◆ Exercise material:
_____
(** ** Bulk removal of particles *)

Lemma drop_particle_id_spec id q m :
  map_particles_ m !! id = Some q →
  ∃ m', drop_particle_id id m = (Ok tt, m')
        ∧ dropped (base.delete id (map_particles_ m)) m m'.
Proof.
  intros Hq. unfold drop_particle_id. rewrite bind_get.
  unfold Map.at_. rewrite Hq. rewrite bind_ret.
  destruct (remove_cell_objects_only q m) as (m1 & Hrun & s & -> & Hst).
  rewrite (bind_run _ _ _ _ _ Hrun). unfold modify, Map.remove. cbn.
  rewrite Hq. cbn. eexists. split; [done|]. by exists s.
Qed.

Lemma dropped_trans mp1 mp2 m1 m2 m3 :
  dropped mp1 m1 m2 → dropped mp2 m2 m3 → dropped mp2 m1 m3.
Proof.
  intros (s1 & -> & H1) (s2 & -> & H2). exists s2. split; [done|].
  by apply (stable_trans _ s1).
Qed.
_____
Print only the lines running from the one with "(Ok tt, m')" to the final line of the data above, each exactly as it appears.

  ∃ m', drop_particle_id id m = (Ok tt, m')
        ∧ dropped (base.delete id (map_particles_ m)) m m'.
Proof.
  intros Hq. unfold drop_particle_id. rewrite bind_get.
  unfold Map.at_. rewrite Hq. rewrite bind_ret.
  destruct (remove_cell_objects_only q m) as (m1 & Hrun & s & -> & Hst).
  rewrite (bind_run _ _ _ _ _ Hrun). unfold modify, Map.remove. cbn.
  rewrite Hq. cbn. eexists. split; [done|]. by exists s.
Qed.

Lemma dropped_trans mp1 mp2 m1 m2 m3 :
  dropped mp1 m1 m2 → dropped mp2 m2 m3 → dropped mp2 m1 m3.
Proof.
  intros (s1 & -> & H1) (s2 & -> & H2). exists s2. split; [done|].
  by apply (stable_trans _ s1).
Qed.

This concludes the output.